Look at this way, a 40% decline in the S&P 500 would just take us back three years, to June 2019. Unwinding three years of gains is nothing. This happened many times before. And it’s no biggie.

By the time the S&P 500 bottomed out in March 2009, it had unwound all the gains since 1996. It had unwound 13 years of gains. The Nasdaq had also unwound 13 years of gains.

Just to give you a for-instance to think about: If the S&P 500 index drops 70% from the January high, which would be a huge massive drop, it would only wipe out the gains of the past 10 years. This is how crazy the stock price inflation had been over the past decade.

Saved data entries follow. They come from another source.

(** A decoded finite float is canonical. *)
Lemma f64_finite_range v s m e :
  is_f64 v -> f64_spec v = S754_finite s m e ->
  Zpos m < 2 ^ 53 /\ -1074 <= e <= 971 /\ (2 ^ 52 <= Zpos m \/ e = -1074).
Proof.
  intros Hv H. destruct (f64_finite_fields _ _ _ _ H) as (_ & He & Hc).
  destruct (f64_fields v Hv) as (_ & ? & ?). lia.
Qed.

Lemma f64_finite_inj a b s m e :
  is_f64 a -> is_f64 b -> f64_spec a = S754_finite s m e -> f64_spec b = S754_finite s m e -> a = b.
Proof.
  intros Ha Hb Ea Eb. destruct (f64_finite_fields _ _ _ _ Ea) as (Sa & _ & Ca).
  destruct (f64_finite_fields _ _ _ _ Eb) as (Sb & _ & Cb).
  destruct (f64_fields a Ha) as (Fa & ? & ?). destruct (f64_fields b Hb) as (Fb & ? & ?).
  assert (f64_exp a = f64_exp b) as He by lia. assert (f64_man a = f64_man b) as Hm by lia.
  rewrite Fa, He, Hm, <- Sa, Sb. by symmetry.
Qed.

(** [==] on a finite non-zero value is equality of bit patterns. *)
Lemma f64_eq_bits a b :
  is_f64 a -> is_f64 b -> f64_is_finite b = true -> f64_eq b f64_zero = false ->
  f64_eq a b = true -> a = b.
Proof.
  intros Ha Hb. unfold f64_is_finite, f64_eq. change (f64_spec f64_zero) with (S754_zero false).
  destruct (f64_spec b) as [| | |sb mb eb] eqn:Eb; try done. intros _ _.
  destruct (f64_spec a) as [|[]| |sa ma ea] eqn:Ea; try done; [by destruct sb|].
  intros H. apply (f64_finite_inj a b sb mb eb Ha Hb); [|done]. rewrite Ea. clear -H.
  unfold SFeqb, SFcompare in H. destruct sa, sb; try done;
    (destruct (Z.compare_spec ea eb); [|done|done]);
    (destruct (Pos.compare_cont Eq ma mb) eqn:Em; try done);
    apply Pos.compare_eq in Em; congruence.
Qed.

(** ** Order *)

Lemma canonical_lt m1 e1 m2 e2 :
  0 < m1 < 2 ^ 53 -> 2 ^ 52 <= m2 -> -1074 <= e1 < e2 ->
  m1 * 2 ^ (e1 + 1074) < m2 * 2 ^ (e2 + 1074).
Proof.
  intros H1 H2 He. replace (e2 + 1074) with (e1 + 1074 + (e2 - e1)) by lia.
  rewrite (Z.pow_add_r 2 (e1 + 1074)) by lia.
  assert (2 <= 2 ^ (e2 - e1)) by (change 2 with (2 ^ 1) at 1; apply Z.pow_le_mono_r; lia).
  assert (0 < 2 ^ (e1 + 1074)) by (apply Z.pow_pos_nonneg; lia).
  rewrite (Z.mul_comm (2 ^ (e1 + 1074))), Z.mul_assoc. apply Z.mul_lt_mono_pos_r; [done|].
  change (2 ^ 53) with (2 * 2 ^ 52) in H1. nia.
Qed.

Lemma f64_compare_sval a b :
  is_f64 a -> is_f64 b -> 0 < sval a -> 0 < sval b ->
  SFcompare (f64_spec a) (f64_spec b) = Some (sval a ?= sval b).
Proof.
  intros Ha Hb. unfold sval. destruct (f64_spec a) as [| | |[] m1 e1] eqn:Ea; try lia.
  destruct (f64_spec b) as [| | |[] m2 e2] eqn:Eb; try lia. intros _ _.
  destruct (f64_finite_range _ _ _ _ Ha Ea) as (? & ? & ?).
  destruct (f64_finite_range _ _ _ _ Hb Eb) as (? & ? & ?).
  cbn [SFcompare]. f_equal. destruct (Z.compare_spec e1 e2) as [->|Hlt|Hlt].
  - assert (0 < 2 ^ (e2 + 1074)) by (apply Z.pow_pos_nonneg; lia).
    rewrite <- Zmult_compare_compat_r by lia. done.
  - symmetry. apply Z.compare_lt_iff, canonical_lt; lia.
  - symmetry. apply Z.compare_gt_iff, canonical_lt; lia.
Qed.

Lemma f64_lt_sval a b :
  is_f64 a -> is_f64 b -> 0 < sval a -> 0 < sval b -> f64_lt a b = (sval a <? sval b).
Proof. intros. unfold f64_lt, SFltb. by rewrite f64_compare_sval. Qed.

Lemma f64_le_sval a b :
  is_f64 a -> is_f64 b -> 0 < sval a -> 0 < sval b -> f64_le a b = (sval a <=? sval b).
Proof. intros. unfold f64_le, SFleb. by rewrite f64_compare_sval. Qed.

(** ** Rounding *)

Lemma digits2_pos_spec p : 2 ^ (Zpos (digits2_pos p) - 1) <= Zpos p < 2 ^ Zpos (digits2_pos p).
Proof.
  induction p as [p IH|p IH|]; cbn [digits2_pos]; [| |lia];
    rewrite Pos2Z.inj_succ; unfold Z.succ;
    replace (Zpos (digits2_pos p) + 1 - 1) with (Z.succ (Zpos (digits2_pos p) - 1)) by lia;
    change (Zpos (digits2_pos p) + 1) with (Z.succ (Zpos (digits2_pos p)));
    rewrite !Z.pow_succ_r by lia; lia.
Qed.

Lemma Zdigits2_spec m : 0 < m -> 0 < Zdigits2 m /\ 2 ^ (Zdigits2 m - 1) <= m < 2 ^ Zdigits2 m.
Proof. destruct m; try lia. intros _. split; [done|]. apply digits2_pos_spec. Qed.

Lemma shr_1_m r : 0 <= shr_m r -> shr_m (shr_1 r) = shr_m r / 2.
Proof.
  destruct r as [[|[p|p|]|p] b s]; cbn [shr_m shr_1]; intros; try lia; try done.
  - rewrite Pos2Z.inj_xI. Z.div_mod_to_equations; lia.
  - rewrite Pos2Z.inj_xO. Z.div_mod_to_equations; lia.
Qed.

Lemma iter_shr_m p r : 0 <= shr_m r -> shr_m (SpecFloat.iter_pos shr_1 p r) = shr_m r / 2 ^ Zpos p.
Proof.
  revert r. induction p as [p IH|p IH|]; intros r Hr; cbn [SpecFloat.iter_pos].
  - assert (0 <= shr_m r / 2) by (apply Z.div_pos; lia).
    assert (0 <= shr_m r / 2 / 2 ^ Zpos p) by (apply Z.div_pos; lia).
    rewrite !IH, shr_1_m, !Z.div_div by (rewrite ?IH, ?shr_1_m by (rewrite ?shr_1_m; done); done || lia).
    f_equal. rewrite (Pos2Z.inj_xI p). replace (2 * Zpos p + 1) with (1 + Zpos p + Zpos p) by lia.
    rewrite !Z.pow_add_r by lia. lia.
  - assert (0 <= shr_m r / 2 ^ Zpos p) by (apply Z.div_pos; lia).
    rewrite !IH, Z.div_div by (rewrite ?IH by done; done || lia). f_equal.
    rewrite (Pos2Z.inj_xO p). replace (2 * Zpos p) with (Zpos p + Zpos p) by lia.
    by rewrite Z.pow_add_r by lia.
  - by apply shr_1_m.
Qed.

(** How far a mantissa is shifted to reach the precision. *)
Definition shift_by (m e : Z) : Z := Z.max 0 (Z.max (Zdigits2 m + e - 53) (-1074) - e).

Lemma shr_fexp_spec m e l :
  0 <= m ->
  shr_m (shr_fexp 53 1024 m e l).1 = m / 2 ^ shift_by m e /\
  (shr_fexp 53 1024 m e l).2 = e + shift_by m e.
Proof.
  intros Hm. unfold shr_fexp, shift_by.
  change (fexp 53 1024 (Zdigits2 m + e)) with (Z.max (Zdigits2 m + e - 53) (-1074)).
  assert (shr_m (shr_record_of_loc m l) = m) as Hl by (by destruct l as [|[]]).
  destruct (Z.max (Zdigits2 m + e - 53) (-1074) - e) as [|p|p] eqn:E; cbn [shr fst snd].
  - by rewrite Hl, Z.div_1_r, Z.add_0_r.
  - rewrite iter_shr_m, Hl by lia. by rewrite Z.max_r by lia.
  - by rewrite Hl, Z.max_l, Z.div_1_r, Z.add_0_r by lia.
Qed.

Lemma round_nearest_le m l : m <= round_nearest_even m l <= m + 1.
Proof. destruct l as [|[]]; cbn; repeat case_match; lia. Qed.

(** A number of at least one unit in the last place rounds to at most its double. *)
Lemma binary_round_bound m e l :
  0 < m -> -2148 <= e -> 2 ^ (-1074 - Z.min e (-1074)) <= m ->
  match binary_round_aux 53 1024 false m e l with
  | S754_finite s m' e' => s = false /\ Zpos m' < 2 ^ 53 /\ -1074 <= e' <= 971 /\
      Zpos m' * 2 ^ (e' + 2148) <= 2 * m * 2 ^ (e + 2148)
  | S754_zero s => s = false
  | S754_infinity s => s = false /\ 2 ^ 3120 <= 2 * m * 2 ^ (e + 2148)
  | S754_nan => True
  end.
Proof.
  intros Hm He Hulp. unfold binary_round_aux.
  destruct (shr_fexp 53 1024 m e l) as [r1 e1] eqn:E1.
  pose proof (shr_fexp_spec m e l ltac:(lia)) as [Hm1 He1].
  rewrite E1 in Hm1, He1. cbn [fst snd] in Hm1, He1.
  pose proof (round_nearest_le (shr_m r1) (loc_of_shr_record r1)) as Hr.
  set (m1 := round_nearest_even (shr_m r1) (loc_of_shr_record r1)) in *. clearbody m1.
  set (n := shift_by m e) in *. destruct (Zdigits2_spec m Hm) as (Hd0 & Hd1 & Hd2).
  assert (0 <= n) as Hn by (unfold n, shift_by; lia).
  assert (0 < 2 ^ n) as Hpn by (apply Z.pow_pos_nonneg; lia).
  assert (2 ^ n <= m) as Hnm.
  { assert (n <= Zdigits2 m - 1 \/ n = -1074 - e) as [H|H] by (unfold n, shift_by; lia).
    - assert (2 ^ n <= 2 ^ (Zdigits2 m - 1)) by (apply Z.pow_le_mono_r; lia). lia.
    - rewrite Z.min_l in Hulp by lia. by rewrite H. }
  assert (1 <= m / 2 ^ n) as Hq by (apply Z.div_le_lower_bound; lia).
  pose proof (Z.mul_div_le m (2 ^ n) Hpn) as Hmul.
  destruct (shr_fexp 53 1024 m1 e1 loc_Exact) as [r2 e2] eqn:E2.
  pose proof (shr_fexp_spec m1 e1 loc_Exact ltac:(lia)) as [Hm2 He2].
  rewrite E2 in Hm2, He2. cbn [fst snd] in Hm2, He2.
  destruct (shr_m r2) as [|m2|] eqn:Em2; [done| |done].
  set (k := shift_by m1 e1) in *. destruct (Zdigits2_spec m1 ltac:(lia)) as (_ & _ & Hd).
  assert (0 <= k /\ -1074 <= e2 /\ Zdigits2 m1 - k <= 53 /\ -2148 <= e1) as (Hk & He2' & Hdk & He1')
    by (unfold k, shift_by in *; lia).
  assert (0 < 2 ^ k) as Hpk by (apply Z.pow_pos_nonneg; lia).
  pose proof (Z.mul_div_le m1 (2 ^ k) Hpk) as Hmul2.
  assert (Zpos m2 * 2 ^ (e2 + 2148) <= 2 * m * 2 ^ (e + 2148)) as Hval.
  { rewrite He2, Hm2, He1. replace (e + n + k + 2148) with (k + (n + (e + 2148))) by lia.
    rewrite !(Z.pow_add_r 2 k), !(Z.pow_add_r 2 n) by lia.
    assert (0 <= 2 ^ (e + 2148)) by lia.
    assert (m1 / 2 ^ k * (2 ^ k * (2 ^ n)) <= 2 * m); [|nia].
    assert (m1 * 2 ^ n <= 2 * m) by nia. nia. }
  change (1024 - 53) with 971. destruct (Z.leb_spec e2 971).
  - split_and!; [done| |lia|lia|done].
    rewrite Hm2. apply Z.div_lt_upper_bound; [done|]. rewrite <- Z.pow_add_r by lia.
    assert (2 ^ Zdigits2 m1 <= 2 ^ (k + 53)) by (apply Z.pow_le_mono_r; lia). lia.
  - split; [done|]. assert (2 ^ 3120 <= 2 ^ (e2 + 2148)) by (apply Z.pow_le_mono_r; lia). nia.
Qed.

What happened during the dotcom bust was that plenty of people who were invested in individual stocks, and had bought some of them on margin, they got margin calls and they had to sell their shares, their most liquid shares that could be sold, and they might have sold Amazon, and they got cleaned out, and for them, when stocks bounced, there was essentially no recovery, because they couldn’t participate because their money was gone and their Amazon shares were gone, along with all the shares that had died.

And during the dotcom bust, folks that were loaded up with the high fliers that then went to zero or near zero, even if those folks weren’t margined, they lost a lot more than the 78% decline of the Nasdaq. And they then had to just start all over again.

This money-printing orgy and interest-rate repression that started in late 2008 has created a far bigger and wider asset price bubble than the dotcom bubble. This time around, it’s stocks, it’s bonds, it’s real estate, and now they’re also cryptos to lose all your money with.

The opportunities to get wiped out are much greater now. But hey, no biggie. Investors had it so good for so long. But that ride cannot go on forever. And we’ve been through this before. And at some point, lots of people will come back from their long travels, and others will mothball their trading rigs, and others will say goodbye to what’s left of their cryptos, and they’ll start looking for jobs again. But we’re not anywhere near that point yet."